▶ **What the exercise asks**
Could you return every line of the material that contains the word "released"?
======== Supplied data
Lemma sim_finish r at_ target (op : storeE (go_result unit)) :
  (target = "captured" ∧ op = cCaptureTransferReservation r at_ ∨
   target = "released" ∧ op = cReleaseTransferReservation r at_) →
  event_time at_ → short_streams m → simulated op.
Proof.
  intros Hop Ht Hshort.
  assert (Pg.method objects op = Pg.finishTransferReservation r at_ target) as Hpg
    by by destruct Hop as [[-> ->]|[-> ->]].
  assert (store_call G op m = finishReservation r at_ target m) as Hmem
    by by destruct Hop as [[-> ->]|[-> ->]].
  assert (∀ x y, x = y → agree op m x y) as Hagree by (destruct Hop as [[_ ->]|[_ ->]]; done).
  assert (target ∈ ["reserved"; "captured"; "released"]) as Htarget
    by (destruct Hop as [[-> _]|[-> _]]; set_solver).
  clear Hop. unfold simulated. rewrite Hmem. unfold finishReservation.
  pose proof (evals_query no_fault (O:=O) (λ d, db_account_reservations d !! tr_ID r) d) as Hhold.
  cbv beta in Hhold. rewrite (rp_reservations _ _ _ _ rep) in Hhold.
  destruct (ms_reservations m !! tr_ID r) as [hold|] eqn:Hh.
  2: { eapply by_tx; [exact Hpg|tx_step; eapply evals_bind; [exact Hhold|]; tx_step|by apply Hagree|done]. }
  destruct (bool_decide (res_State hold = target)) eqn:Hst.
  { eapply by_tx; [exact Hpg|tx_step; eapply evals_bind; [exact Hhold|]; cbv beta iota zeta; rewrite Hst; tx_step
                  |by apply Hagree|done]. }
  destruct (negb (bool_decide (res_State hold = "reserved"))) eqn:Hres.
  { eapply (by_fail _ _ _ d); [exact Hpg|done|by apply Hagree|].
    tx_step. eapply evals_bind; [exact Hhold|]. cbv beta iota zeta. rewrite Hst, Hres. tx_step. }
  cbv zeta. set (account := res_AccountID hold). set (ev := if bool_decide (target = "captured") then _ else _).
  set (m1 := set_reservations _ m).
  specialize (Hshort account).
  assert (int64_ok (res_Amount hold) ∧ res_Amount hold ≠ MinInt64) as [Ha Hne].
  { split; [by eapply (wf_reservation m)|]. pose proof (ok_holds _ ok) as Hok.
    rewrite (rp_reservations _ _ _ _ rep) in Hok. destruct (Hok _ _ Hh) as [Hpos _ _].
    unfold MinInt64. lia. }
  assert (AggregateID ev = account ∧ Version ev = seq_of (stream m account) ∧ storable ev) as (Hid & Hv & Hev).
  { unfold ev. destruct (bool_decide (target = "captured")). all: refine (conj _ (conj _ _)); try done.
    all: split; simpl; try done; unfold seq_of in *; lia. }
  assert (represents objects (appended m ev) (inserted m ev d) o) as Hrep1 by by apply appended_represents.
  eapply by_tx; [exact Hpg|..].
  - tx_step. eapply evals_bind; [exact Hhold|]. cbv beta iota zeta. rewrite Hst, Hres. tx_step. fold account. fold ev.
    eapply evals_bind; [eapply evals_insert; [done..|by rewrite Hid]|].
    eapply evals_bind; [|tx_step].
    apply (evals_exec no_fault _ _ tt (with_reservations
      (<[tr_ID r := mkMemoryReservation account (res_Amount hold) target]>
         (db_account_reservations (inserted m ev d))) (inserted m ev d))).
    unfold update_reservation, check. rewrite bool_decide_eq_true_2 by done.
    rewrite (rp_reservations _ _ _ _ Hrep1). change (ms_reservations (appended m ev)) with (ms_reservations m).
    by rewrite Hh.
  - by apply Hagree.
  - split; try apply Hrep1; simpl.
    + intros id n. pose proof (rp_events _ _ _ _ Hrep1 id n) as He. unfold appended in He. rewrite Hid in He. exact He.
    + intros id n ev'. pose proof (rp_stored _ _ _ _ Hrep1 id n ev') as He. unfold appended in He. rewrite Hid in He. exact He.
    + by rewrite (rp_reservations _ _ _ _ rep).
Qed.
(* ===== verification/ObjectStore.v ===== *)
(** * The object store of passports: internal/objectstore/minio_store.go.

    The client of minio-go is a parameter: its methods on a state [C].
    [MinIOStore] wraps it as the interface [PassportObjectStore] of the PostgreSQL
    store, and what a client keeps of objects is what that store relies on. *)
From S2P Require Export Refines.

(** The methods of [minio.Client] the store calls; [GetObject] is lazy, the errors of
    a missing object come from [Stat], and [io.ReadAll] reads the rest. *)
Record Client (C : Type) := mkClient {
  BucketExists : string → C → go_result bool;
  MakeBucket : string → C → go_result unit * C;
  PutObject : string → string → list ascii → string → C → go_result unit * C;
  GetObject : string → string → C → go_result unit;
  Stat : string → string → C → go_result unit;
  ReadAll : string → string → C → go_result (list ascii);
  RemoveObject : string → string → C → go_result unit * C;
}.
Arguments BucketExists {C}.
Arguments MakeBucket {C}.
Arguments PutObject {C}.
Arguments GetObject {C}.
Arguments Stat {C}.
Arguments ReadAll {C}.
Arguments RemoveObject {C}.

Section MinIO.
Context {C : Type} `{JsonErrors}.

Record MinIOStore := mkMinIOStore { client : Client C; bucket : string }.

(** [connect] is [minio.New]. *)
Definition NewMinIOStore (connect : go_result (Client C)) (bucket : string) (c : C)
    : go_result MinIOStore * C :=
  match connect with
  | Err err => (Err (Errorf "create MinIO client" err), c)
  | Ok client =>
      match BucketExists client bucket c with
      | Err err => (Err (Errorf ("check MinIO bucket " +:+ quoted bucket) err), c)
      | Ok true => (Ok (mkMinIOStore client bucket), c)
      | Ok false =>
          match MakeBucket client bucket c with
          | (Err err, c') => (Err (Errorf ("create MinIO bucket " +:+ quoted bucket) err), c')
          | (Ok _, c') => (Ok (mkMinIOStore client bucket), c')
          end
      end
  end.

Definition Put (s : MinIOStore) (key : string) (body : list ascii) (contentType : string) (c : C)
    : go_result unit * C :=
  match PutObject (client s) (bucket s) key body contentType c with
  | (Err err, c') => (Err (Errorf "upload passport object" err), c')
  | (Ok _, c') => (Ok tt, c')
  end.

Definition Get (s : MinIOStore) (key : string) (c : C) : go_result (list ascii) :=
  match GetObject (client s) (bucket s) key c with
  | Err err => Err (Errorf "get passport object" err)
  | Ok _ =>
      match Stat (client s) (bucket s) key c with
      | Err err => Err (Errorf "stat passport object" err)
      | Ok _ =>
          match ReadAll (client s) (bucket s) key c with
          | Err err => Err (Errorf "read passport object" err)
          | Ok body => Ok body
          end
      end
  end.

Definition Delete (s : MinIOStore) (key : string) (c : C) : go_result unit * C :=
  match RemoveObject (client s) (bucket s) key c with
  | (Err err, c') => (Err (Errorf "delete passport object" err), c')
  | (Ok _, c') => (Ok tt, c')
  end.

Definition passport_objects (s : MinIOStore) : PassportObjectStore C :=
  mkPassportObjectStore C (Put s) (Get s) (Delete s).

(** What the PostgreSQL store relies on, in terms of the client: an object that is
    put in the bucket is read, and other objects stay. *)
Class ClientLaws (cl : Client C) (b : string) := {
  put_object_ok : ∀ key body mime c, (PutObject cl b key body mime c).1 = Ok tt;
  read_put : ∀ key body mime c, let c' := (PutObject cl b key body mime c).2 in
    GetObject cl b key c' = Ok tt ∧ Stat cl b key c' = Ok tt ∧ ReadAll cl b key c' = Ok body;
  read_put_other : ∀ key key' body mime c, let c' := (PutObject cl b key body mime c).2 in
    key' ≠ key → GetObject cl b key' c' = GetObject cl b key' c ∧ Stat cl b key' c' = Stat cl b key' c ∧
                 ReadAll cl b key' c' = ReadAll cl b key' c;
  read_remove_other : ∀ key key' c, let c' := (RemoveObject cl b key c).2 in
    key' ≠ key → GetObject cl b key' c' = GetObject cl b key' c ∧ Stat cl b key' c' = Stat cl b key' c ∧
                 ReadAll cl b key' c' = ReadAll cl b key' c;
}.

Lemma Put_state s key body mime c :
  (Put s key body mime c).2 = (PutObject (client s) (bucket s) key body mime c).2.
Proof. unfold Put. by destruct (PutObject _ _ _ _ _ _) as [[[]|e] c']. Qed.
Lemma Delete_state s key c : (Delete s key c).2 = (RemoveObject (client s) (bucket s) key c).2.
Proof. unfold Delete. by destruct (RemoveObject _ _ _ _) as [[[]|e] c']. Qed.

#[export] Instance passport_objects_laws (s : MinIOStore) :
  ClientLaws (client s) (bucket s) → ObjectLaws (passport_objects s).
Proof.
  intros Hlaws. split; simpl.
  - intros key b mime c. unfold Put. pose proof (put_object_ok key b mime c) as Hok.
    by destruct (PutObject _ _ _ _ _ _) as [r c']; simpl in Hok; subst r.
  - intros key b mime c. rewrite Put_state. unfold Get.
    by destruct (read_put key b mime c) as (-> & -> & ->).
  - intros key key' b mime c Hne. rewrite Put_state. unfold Get.
    by destruct (read_put_other key key' b mime c Hne) as (-> & -> & ->).
  - intros key key' c Hne. rewrite Delete_state. unfold Get.
    by destruct (read_remove_other key key' c Hne) as (-> & -> & ->).
Qed.
End MinIO.
Arguments MinIOStore : clear implicits.
(* ===== verification/Programs.v ===== *)
(** * Programs on the PostgreSQL store.

    The services, the handlers and the commands are programs over the interface of
    the stores.  [programs_agree] carries the refinement of the calls to a program:
    where its run on the in-memory store makes calls whose conditions hold, the run
    on the PostgreSQL store returns the same value, publishes the same events, and
    leaves tables that represent the store. *)
From S2P Require Export Refinement Banking.

Section Programs.
Context {O : Type} `{Postgres} `{JsonErrors} (objects : option (PassportObjectStore O)) (E : Env).
Hypothesis no_fault : ∀ n, sql_fault n = None.
Hypothesis laws : match objects with Some objects' => ObjectLaws objects' | None => True end.

#[local] Instance server_store : BankStore (Server O) := Pg.postgres_store objects.

(** The answer [x] of a call leaves the database no choice: a list of at most one
    row, an error, a value. *)
Definition determined {X} (op : storeE X) (m : MemoryStore) (x : X) : Prop := ∀ y, agree op m x y → y = x.

(** The conditions of each call of a run hold where it is made. *)
Fixpoint allowed_run {A} (p : prog A) (w : World MemoryStore) : Prop :=
  match p with
  | Ret _ => True
  | Vis op k =>
      match op with
      | onStore o => pg_pre o (w_store w) ∧ owed o ∧
          determined o (w_store w) (store_call (env_runtime E (w_calls w)) o (w_store w)).1
      | onEnv _ => True
      end ∧ allowed_run (k (call E op w).1) (call E op w).2
  end.

(** The two worlds differ in their stores, which are related. *)
Record same_world (w : World MemoryStore) (v : World (Server O)) : Prop := {
  sw_store : refined objects (w_store w) (w_store v);
  sw_calls : w_calls v = w_calls w;
  sw_bus : w_bus v = w_bus w;
  sw_wake : w_wake v = w_wake w;
}.

Lemma env_call_agrees {X} (op : envE X) w v :
  same_world w v →
  (env_call E op v).1 = (env_call E op w).1 ∧ same_world (env_call E op w).2 (env_call E op v).2.
Proof.
  intros [Hs Hc Hb Hw].
  destruct op; simpl; rewrite ?Hc, ?Hb, ?Hw; repeat case_match; simpl;
    (split; [done|split; simpl; first [done|congruence]]).
Qed.

Lemma call_agrees {X} (op : svcE X) w v :
  same_world w v →
  match op with
  | onStore o => pg_pre o (w_store w) ∧ owed o ∧
      determined o (w_store w) (store_call (env_runtime E (w_calls w)) o (w_store w)).1
  | onEnv _ => True
  end →
  (call E op v).1 = (call E op w).1 ∧ same_world (call E op w).2 (call E op v).2.
Proof.
  intros Hw. destruct op as [X op|X op]; [|intros _; by apply env_call_agrees].
  destruct Hw as [Hs Hc Hb Hk]. intros (Hpre & Ho & Hdet). simpl.
  destruct (store_refined objects (env_runtime E (w_calls w)) no_fault laws op _ _ Hs Hpre Ho) as [Ha Hr].
  apply Hdet in Ha.
  change (store_call (env_runtime E (w_calls v)) op (w_store v))
    with (run (Pg.method objects op) (w_store v)).
  destruct (run (Pg.method objects op) (w_store v)) as [y sv].
  destruct (store_call (env_runtime E (w_calls w)) op (w_store w)) as [x m].
  simpl in *. subst y. split; [done|]. split; simpl; first [done|congruence].
Qed.

Lemma programs_agree {A} (p : prog A) w v :
  same_world w v → allowed_run p w →
  (interp E p v).1 = (interp E p w).1 ∧ same_world (interp E p w).2 (interp E p v).2.
Proof.
  revert w v. induction p as [a|X op k IH]; intros w v Hw; simpl; [done|]. intros [Hop Hk].
  destruct (call_agrees op w v Hw Hop) as [Hx Hw'].
  destruct (call E op v) as [y v'], (call E op w) as [x w']. simpl in *. subst y. by apply IH.
Qed.

(** The worlds of empty stores. *)
Lemma empty_worlds o n calls bus wake :
  same_world (mkWorld NewMemoryStore calls bus wake) (mkWorld (mkServer empty_database o n) calls bus wake).
Proof. split; [apply empty_refined|done..]. Qed.

End Programs.

(** ** A run, call by call *)

(** A call of a run: the method, the store it is made in and its answer. *)
Definition logged : Type := { X : Type & storeE X * MemoryStore * X }%type.
Fixpoint trace {A} (E : Env) (p : prog A) (w : World MemoryStore) : list logged :=
  match p with
  | Ret _ => []
  | Vis op k =>
      match op in svcE X return X → list logged with
      | onStore o => λ x, [existT _ (o, w_store w, x)]
      | onEnv _ => λ _, []
      end (call E op w).1 ++ trace E (k (call E op w).1) (call E op w).2
  end.

Section Trace.
Context `{Postgres}.

Definition call_allowed (c : logged) : Prop :=
  match c with existT X (op, m, x) => pg_pre op m ∧ owed op ∧ determined op m x end.

Lemma trace_allowed {A} (E : Env) (p : prog A) w :
  Forall call_allowed (trace E p w) → allowed_run E p w.
Proof.
  revert w. induction p as [a|X op k IH]; intros w; [done|]. cbn [trace]. intros Hall%Forall_app.
  destruct Hall as [Hop Hk]. split; [|by apply IH]. destruct op as [X op|X op]; [|done].
  apply Forall_cons_1 in Hop as [Hop _]. simpl in Hop. by destruct (store_call _ _ _).
Qed.

(** At most one row is due. *)
Lemma due_determined now limit m r :
  1 ≤ limit → due now m = [r] → determined (cListDueTransfers now limit) m (Ok [r]).
Proof.
  intros Hl Hdue y [_ (l & -> & Hsub & Hlen)]. rewrite Hdue in *. simpl in Hlen.
  rewrite Nat.min_r in Hlen by lia. f_equal.
  by apply Permutation_singleton_r, submseteq_length_Permutation; [|simpl; lia].
Qed.
End Trace.

(** ** A morning at the bank *)

#[local] Existing Instance reliable.
#[local] Existing Instance sample_errors.
#[local] Existing Instance ascii_text.

(** A clock of whole microseconds. *)
Definition micro_env : Env := mkEnv (λ _, reference_runtime) (λ n, 1000 * Z.of_nat n)
  (env_rand sample_env) (env_check sample_env) (env_ctx sample_env) (env_select sample_env).

(** The demo accounts, a deposit, a transfer, the pass of the worker that reserves
    its funds, and the balances. *)
Definition first_hour : prog (go_result (list Money)) :=
  let? _ := seedIfEmpty in
  let? _ := Deposit 2500 "acc2" in
  let? _ := Transfer sample_service (mkTransferCommand 3000 "acc1" "acc2" "rent") in
  let? _ := ProcessDue sample_service in
  let? source := store (cLoad "acc1") in
  let? destination := store (cLoad "acc2") in
  succeed [acc_AvailableBalance (ReplayAccount "acc1" source);
           acc_Balance (ReplayAccount "acc2" destination)].

Definition morning : World MemoryStore := mkWorld NewMemoryStore 1 [] false.

Example first_hour_balances : (interp micro_env first_hour morning).1 = Ok [6950; 7500].
Proof. by vm_compute. Qed.

(** Conditions of a call of a concrete run. *)
Ltac concrete_call :=
  match goal with
  | |- call_allowed ?c => let c' := eval vm_compute in c in change (call_allowed c')
  end;
  split; [concrete_condition|split; [concrete_condition|]];
  lazymatch goal with
  | |- determined (cListDueTransfers _ _) _ _ =>
      apply due_determined; [lia|vm_compute; reflexivity]
  | _ => intros y Hy; exact (eq_sym Hy)
  end.

Definition first_hour_log : list logged := Eval vm_compute in trace micro_env first_hour morning.

Definition no_call : logged := existT _ (cListAggregates, NewMemoryStore, Ok []).

Lemma first_hour_allowed : allowed_run micro_env first_hour morning.
Proof.
  apply trace_allowed.
  assert (trace micro_env first_hour morning = first_hour_log) as -> by (vm_compute; reflexivity).
  apply (Forall_nth_lt _ no_call). change (length first_hour_log) with 12%nat. intros i Hi.
  do 12 (destruct i as [|i]; [clear Hi; concrete_call|]). lia.
Qed.

Definition opening_time : World (Server (gmap string (list ascii))) := mkWorld empty_server 1 [] false.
================
▶ **Task output**
   target = "released" ∧ op = cReleaseTransferReservation r at_) →
  assert (target ∈ ["reserved"; "captured"; "released"]) as Htarget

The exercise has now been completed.